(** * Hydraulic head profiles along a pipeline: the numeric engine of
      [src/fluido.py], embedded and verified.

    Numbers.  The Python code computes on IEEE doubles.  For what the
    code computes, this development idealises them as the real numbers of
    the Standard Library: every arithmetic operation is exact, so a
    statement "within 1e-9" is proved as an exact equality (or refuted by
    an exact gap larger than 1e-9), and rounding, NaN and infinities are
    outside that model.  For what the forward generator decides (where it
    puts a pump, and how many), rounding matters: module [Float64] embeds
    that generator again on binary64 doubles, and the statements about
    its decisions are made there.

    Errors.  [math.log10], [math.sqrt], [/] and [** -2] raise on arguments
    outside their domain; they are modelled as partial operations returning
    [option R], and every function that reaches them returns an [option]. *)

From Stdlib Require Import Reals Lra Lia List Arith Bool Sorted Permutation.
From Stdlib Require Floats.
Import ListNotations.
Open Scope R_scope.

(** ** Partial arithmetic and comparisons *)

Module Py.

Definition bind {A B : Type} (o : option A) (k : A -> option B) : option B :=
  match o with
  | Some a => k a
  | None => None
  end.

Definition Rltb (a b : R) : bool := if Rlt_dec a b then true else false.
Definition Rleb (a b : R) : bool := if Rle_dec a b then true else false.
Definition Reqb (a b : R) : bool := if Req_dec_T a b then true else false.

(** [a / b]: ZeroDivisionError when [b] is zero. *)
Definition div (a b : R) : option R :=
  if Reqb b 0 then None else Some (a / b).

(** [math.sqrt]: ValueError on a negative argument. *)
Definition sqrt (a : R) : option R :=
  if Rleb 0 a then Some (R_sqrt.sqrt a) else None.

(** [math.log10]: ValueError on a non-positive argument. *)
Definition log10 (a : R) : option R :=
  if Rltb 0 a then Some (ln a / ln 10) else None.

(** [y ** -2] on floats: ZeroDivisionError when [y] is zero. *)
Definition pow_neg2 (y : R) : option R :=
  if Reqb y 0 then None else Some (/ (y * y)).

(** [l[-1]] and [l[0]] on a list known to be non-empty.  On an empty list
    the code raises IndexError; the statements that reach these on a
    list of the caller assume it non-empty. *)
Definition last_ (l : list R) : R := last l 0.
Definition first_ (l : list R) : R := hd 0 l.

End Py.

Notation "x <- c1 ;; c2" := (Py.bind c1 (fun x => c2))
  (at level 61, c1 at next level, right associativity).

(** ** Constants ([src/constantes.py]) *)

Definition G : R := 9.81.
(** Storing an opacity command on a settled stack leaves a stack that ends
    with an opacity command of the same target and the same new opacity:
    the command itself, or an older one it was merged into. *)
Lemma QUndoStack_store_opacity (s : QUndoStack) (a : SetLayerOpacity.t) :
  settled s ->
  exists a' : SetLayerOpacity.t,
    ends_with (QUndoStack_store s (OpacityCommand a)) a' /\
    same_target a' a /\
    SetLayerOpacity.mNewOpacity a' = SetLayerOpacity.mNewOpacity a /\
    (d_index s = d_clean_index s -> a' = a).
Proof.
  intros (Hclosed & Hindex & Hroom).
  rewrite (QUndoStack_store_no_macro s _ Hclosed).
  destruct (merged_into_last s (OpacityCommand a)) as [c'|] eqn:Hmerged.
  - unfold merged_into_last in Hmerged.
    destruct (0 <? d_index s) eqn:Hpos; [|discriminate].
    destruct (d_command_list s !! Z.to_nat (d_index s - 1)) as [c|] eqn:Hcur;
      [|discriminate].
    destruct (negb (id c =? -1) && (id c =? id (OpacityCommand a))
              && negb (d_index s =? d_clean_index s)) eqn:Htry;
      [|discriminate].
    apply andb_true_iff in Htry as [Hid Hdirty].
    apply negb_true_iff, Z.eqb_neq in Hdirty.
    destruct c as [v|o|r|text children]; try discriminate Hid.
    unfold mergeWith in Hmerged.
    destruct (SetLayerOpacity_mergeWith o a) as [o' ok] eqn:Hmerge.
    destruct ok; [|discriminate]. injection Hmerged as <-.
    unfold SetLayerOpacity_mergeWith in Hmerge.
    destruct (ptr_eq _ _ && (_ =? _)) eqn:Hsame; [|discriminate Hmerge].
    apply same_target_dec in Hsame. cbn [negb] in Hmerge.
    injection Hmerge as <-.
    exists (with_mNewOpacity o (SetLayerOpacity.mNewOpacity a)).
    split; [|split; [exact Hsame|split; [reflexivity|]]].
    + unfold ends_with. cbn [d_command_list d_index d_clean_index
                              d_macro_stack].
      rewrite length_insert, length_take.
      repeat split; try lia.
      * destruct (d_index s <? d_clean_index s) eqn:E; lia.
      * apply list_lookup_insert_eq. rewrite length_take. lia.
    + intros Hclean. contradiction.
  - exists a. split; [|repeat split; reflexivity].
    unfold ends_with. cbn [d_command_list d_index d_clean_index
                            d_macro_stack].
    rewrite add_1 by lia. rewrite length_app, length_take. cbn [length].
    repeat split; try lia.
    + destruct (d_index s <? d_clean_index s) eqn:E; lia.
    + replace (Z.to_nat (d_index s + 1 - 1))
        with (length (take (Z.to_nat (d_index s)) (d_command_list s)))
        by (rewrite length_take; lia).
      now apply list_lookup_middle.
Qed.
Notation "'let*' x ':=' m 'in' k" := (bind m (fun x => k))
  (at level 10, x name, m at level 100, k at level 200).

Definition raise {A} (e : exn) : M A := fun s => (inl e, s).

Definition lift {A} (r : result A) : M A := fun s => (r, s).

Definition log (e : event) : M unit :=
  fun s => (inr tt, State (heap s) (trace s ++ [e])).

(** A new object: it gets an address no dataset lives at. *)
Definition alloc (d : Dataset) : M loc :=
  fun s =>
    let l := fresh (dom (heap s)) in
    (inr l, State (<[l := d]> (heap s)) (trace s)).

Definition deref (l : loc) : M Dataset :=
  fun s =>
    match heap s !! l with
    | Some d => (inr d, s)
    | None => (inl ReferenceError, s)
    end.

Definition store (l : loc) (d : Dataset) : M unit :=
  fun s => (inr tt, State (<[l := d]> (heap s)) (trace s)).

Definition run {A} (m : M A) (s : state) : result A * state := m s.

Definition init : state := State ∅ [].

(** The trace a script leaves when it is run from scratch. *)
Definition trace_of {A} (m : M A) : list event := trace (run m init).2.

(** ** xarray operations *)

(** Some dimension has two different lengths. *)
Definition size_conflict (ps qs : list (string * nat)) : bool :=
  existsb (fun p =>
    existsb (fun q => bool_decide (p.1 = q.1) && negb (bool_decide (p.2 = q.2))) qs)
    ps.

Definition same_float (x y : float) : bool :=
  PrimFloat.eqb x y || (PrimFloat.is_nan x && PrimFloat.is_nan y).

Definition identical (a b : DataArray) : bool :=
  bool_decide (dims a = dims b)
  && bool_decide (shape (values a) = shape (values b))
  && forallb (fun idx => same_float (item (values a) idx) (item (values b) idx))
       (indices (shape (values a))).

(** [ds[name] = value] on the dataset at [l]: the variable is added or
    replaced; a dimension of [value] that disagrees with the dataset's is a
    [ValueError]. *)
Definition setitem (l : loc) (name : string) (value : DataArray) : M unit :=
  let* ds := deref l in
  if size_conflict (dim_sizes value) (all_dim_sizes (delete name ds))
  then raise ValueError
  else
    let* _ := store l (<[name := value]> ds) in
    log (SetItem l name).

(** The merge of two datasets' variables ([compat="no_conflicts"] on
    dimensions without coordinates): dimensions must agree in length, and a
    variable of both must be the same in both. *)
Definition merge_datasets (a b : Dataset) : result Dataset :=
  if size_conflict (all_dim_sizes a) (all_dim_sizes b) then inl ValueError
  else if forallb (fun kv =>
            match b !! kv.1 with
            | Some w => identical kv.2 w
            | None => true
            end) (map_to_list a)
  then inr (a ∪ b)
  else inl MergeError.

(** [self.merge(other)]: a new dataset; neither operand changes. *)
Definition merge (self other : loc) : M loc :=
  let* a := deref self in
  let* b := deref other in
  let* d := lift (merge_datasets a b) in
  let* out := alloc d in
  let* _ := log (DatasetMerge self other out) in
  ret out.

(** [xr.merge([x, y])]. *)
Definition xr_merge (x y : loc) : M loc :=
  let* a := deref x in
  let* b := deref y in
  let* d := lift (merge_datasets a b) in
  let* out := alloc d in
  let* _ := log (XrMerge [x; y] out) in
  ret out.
...
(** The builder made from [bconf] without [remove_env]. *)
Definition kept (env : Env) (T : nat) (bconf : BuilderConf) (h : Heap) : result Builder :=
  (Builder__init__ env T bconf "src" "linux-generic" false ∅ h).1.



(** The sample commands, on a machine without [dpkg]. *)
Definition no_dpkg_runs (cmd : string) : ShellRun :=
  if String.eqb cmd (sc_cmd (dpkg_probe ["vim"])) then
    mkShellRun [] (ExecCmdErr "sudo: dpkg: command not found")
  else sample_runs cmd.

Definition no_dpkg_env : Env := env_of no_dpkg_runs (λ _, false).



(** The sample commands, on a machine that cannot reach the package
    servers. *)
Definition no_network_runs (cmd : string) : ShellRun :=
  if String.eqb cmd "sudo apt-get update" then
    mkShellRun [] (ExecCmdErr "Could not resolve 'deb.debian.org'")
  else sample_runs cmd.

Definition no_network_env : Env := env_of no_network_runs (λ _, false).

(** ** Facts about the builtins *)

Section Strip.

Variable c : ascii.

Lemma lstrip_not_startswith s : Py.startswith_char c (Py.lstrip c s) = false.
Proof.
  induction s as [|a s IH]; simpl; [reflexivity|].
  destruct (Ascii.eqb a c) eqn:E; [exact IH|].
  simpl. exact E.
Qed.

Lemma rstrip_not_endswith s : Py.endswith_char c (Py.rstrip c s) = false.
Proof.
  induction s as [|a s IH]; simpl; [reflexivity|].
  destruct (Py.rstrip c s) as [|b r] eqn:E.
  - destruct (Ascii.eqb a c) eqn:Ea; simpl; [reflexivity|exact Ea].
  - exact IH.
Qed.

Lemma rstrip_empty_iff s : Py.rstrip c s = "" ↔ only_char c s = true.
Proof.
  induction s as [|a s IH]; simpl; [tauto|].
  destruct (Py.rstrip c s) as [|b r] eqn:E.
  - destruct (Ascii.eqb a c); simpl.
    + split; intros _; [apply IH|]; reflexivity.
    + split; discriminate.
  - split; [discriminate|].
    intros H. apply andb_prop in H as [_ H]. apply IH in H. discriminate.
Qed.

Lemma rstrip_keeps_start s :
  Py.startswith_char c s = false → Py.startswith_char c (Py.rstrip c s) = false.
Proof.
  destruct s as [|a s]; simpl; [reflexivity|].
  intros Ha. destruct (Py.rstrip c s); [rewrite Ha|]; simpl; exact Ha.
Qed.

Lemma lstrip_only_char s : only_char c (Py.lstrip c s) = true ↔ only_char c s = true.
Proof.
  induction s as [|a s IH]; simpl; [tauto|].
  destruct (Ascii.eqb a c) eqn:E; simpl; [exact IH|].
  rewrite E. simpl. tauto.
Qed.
--
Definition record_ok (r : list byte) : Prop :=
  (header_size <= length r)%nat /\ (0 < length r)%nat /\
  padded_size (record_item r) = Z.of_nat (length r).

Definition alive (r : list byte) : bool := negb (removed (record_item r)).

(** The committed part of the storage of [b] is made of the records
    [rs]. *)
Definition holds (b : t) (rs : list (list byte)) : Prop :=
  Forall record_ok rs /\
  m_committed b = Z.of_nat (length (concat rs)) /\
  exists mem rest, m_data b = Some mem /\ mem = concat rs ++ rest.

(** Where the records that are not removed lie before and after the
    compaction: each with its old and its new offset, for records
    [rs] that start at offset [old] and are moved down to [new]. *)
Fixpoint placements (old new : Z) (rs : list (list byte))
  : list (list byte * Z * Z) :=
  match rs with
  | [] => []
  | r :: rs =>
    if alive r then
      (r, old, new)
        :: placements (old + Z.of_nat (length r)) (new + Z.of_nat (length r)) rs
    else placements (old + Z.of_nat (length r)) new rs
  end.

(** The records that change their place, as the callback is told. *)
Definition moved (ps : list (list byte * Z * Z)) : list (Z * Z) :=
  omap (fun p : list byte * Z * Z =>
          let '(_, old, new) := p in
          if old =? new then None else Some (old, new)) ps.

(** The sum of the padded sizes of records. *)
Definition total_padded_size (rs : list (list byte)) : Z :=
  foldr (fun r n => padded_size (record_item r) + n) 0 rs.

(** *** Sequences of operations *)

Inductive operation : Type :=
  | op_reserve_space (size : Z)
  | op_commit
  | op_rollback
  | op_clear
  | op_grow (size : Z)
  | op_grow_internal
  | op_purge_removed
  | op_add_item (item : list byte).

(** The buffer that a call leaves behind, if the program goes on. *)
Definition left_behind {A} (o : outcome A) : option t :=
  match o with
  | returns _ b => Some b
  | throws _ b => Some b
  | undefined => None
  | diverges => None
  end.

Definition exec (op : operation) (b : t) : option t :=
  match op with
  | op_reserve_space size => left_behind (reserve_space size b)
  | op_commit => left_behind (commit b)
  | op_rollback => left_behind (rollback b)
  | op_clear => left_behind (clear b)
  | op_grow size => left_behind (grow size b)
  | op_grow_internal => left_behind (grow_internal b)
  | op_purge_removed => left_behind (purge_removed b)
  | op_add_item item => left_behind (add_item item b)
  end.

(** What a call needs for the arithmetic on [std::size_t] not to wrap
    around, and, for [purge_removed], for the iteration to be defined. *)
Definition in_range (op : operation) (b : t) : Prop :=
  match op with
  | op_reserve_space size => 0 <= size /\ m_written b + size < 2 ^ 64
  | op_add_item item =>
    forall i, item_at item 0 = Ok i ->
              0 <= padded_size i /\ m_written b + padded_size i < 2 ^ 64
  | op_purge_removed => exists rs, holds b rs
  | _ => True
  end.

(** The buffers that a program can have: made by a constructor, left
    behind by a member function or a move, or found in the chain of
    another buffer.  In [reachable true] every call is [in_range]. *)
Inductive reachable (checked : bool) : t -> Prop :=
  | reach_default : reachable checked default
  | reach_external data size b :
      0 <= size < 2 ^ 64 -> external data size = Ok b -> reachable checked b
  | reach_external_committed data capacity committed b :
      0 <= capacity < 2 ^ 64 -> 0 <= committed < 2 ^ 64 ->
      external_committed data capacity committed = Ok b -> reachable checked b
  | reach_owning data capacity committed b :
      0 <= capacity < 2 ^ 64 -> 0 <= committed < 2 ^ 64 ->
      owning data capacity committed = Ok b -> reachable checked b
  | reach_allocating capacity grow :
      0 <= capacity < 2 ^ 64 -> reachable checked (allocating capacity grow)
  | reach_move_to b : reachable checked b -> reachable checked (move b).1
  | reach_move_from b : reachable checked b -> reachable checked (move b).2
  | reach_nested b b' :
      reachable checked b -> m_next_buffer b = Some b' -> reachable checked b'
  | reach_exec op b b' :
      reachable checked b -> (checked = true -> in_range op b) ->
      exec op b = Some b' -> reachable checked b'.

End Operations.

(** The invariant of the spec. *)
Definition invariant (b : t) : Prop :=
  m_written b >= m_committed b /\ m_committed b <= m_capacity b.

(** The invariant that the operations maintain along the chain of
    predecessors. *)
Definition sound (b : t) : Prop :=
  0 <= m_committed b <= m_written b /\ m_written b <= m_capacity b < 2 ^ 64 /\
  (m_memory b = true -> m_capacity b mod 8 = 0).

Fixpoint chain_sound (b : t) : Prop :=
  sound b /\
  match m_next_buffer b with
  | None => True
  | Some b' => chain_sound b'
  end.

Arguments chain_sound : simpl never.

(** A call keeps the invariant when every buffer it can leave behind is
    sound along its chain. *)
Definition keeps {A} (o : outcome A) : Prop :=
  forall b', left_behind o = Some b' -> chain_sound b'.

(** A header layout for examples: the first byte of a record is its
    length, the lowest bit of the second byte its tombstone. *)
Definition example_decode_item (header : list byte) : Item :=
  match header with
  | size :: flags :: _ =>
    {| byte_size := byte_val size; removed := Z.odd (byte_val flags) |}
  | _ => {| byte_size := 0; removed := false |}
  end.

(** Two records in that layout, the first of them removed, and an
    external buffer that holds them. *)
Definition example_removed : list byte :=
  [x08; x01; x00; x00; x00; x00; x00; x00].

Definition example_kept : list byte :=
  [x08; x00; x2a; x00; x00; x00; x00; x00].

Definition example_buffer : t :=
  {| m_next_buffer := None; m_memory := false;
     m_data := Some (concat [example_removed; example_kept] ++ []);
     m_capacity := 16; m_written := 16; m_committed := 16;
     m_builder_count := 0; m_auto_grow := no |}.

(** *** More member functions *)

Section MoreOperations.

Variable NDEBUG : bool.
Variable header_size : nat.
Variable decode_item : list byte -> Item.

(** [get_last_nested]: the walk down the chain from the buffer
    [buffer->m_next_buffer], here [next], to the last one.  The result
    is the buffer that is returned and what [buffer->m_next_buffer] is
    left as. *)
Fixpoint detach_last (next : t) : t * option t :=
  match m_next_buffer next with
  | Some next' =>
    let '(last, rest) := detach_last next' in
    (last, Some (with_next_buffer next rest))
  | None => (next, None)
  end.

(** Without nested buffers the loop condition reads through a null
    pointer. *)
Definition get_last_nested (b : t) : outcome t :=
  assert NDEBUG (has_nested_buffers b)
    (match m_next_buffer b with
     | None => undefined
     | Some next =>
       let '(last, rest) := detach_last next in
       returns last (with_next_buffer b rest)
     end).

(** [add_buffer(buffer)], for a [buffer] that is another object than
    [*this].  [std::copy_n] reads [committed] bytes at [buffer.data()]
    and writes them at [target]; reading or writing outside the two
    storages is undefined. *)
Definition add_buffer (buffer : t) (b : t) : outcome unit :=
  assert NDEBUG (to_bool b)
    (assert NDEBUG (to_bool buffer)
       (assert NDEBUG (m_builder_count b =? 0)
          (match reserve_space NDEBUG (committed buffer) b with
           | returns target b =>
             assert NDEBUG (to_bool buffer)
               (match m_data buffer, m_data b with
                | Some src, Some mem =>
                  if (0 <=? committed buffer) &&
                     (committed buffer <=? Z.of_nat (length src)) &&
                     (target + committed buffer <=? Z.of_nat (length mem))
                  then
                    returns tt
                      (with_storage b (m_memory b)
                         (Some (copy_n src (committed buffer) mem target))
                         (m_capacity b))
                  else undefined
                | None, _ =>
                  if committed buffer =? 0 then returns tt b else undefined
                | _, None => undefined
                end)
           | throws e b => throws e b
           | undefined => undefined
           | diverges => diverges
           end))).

TASK INSTRUCTIONS: Pull out all lines from the entries above in which the word "existsb" appears.

SOLUTION FOR THIS PROBLEM:
  existsb (fun p =>
    existsb (fun q => bool_decide (p.1 = q.1) && negb (bool_decide (p.2 = q.2))) qs)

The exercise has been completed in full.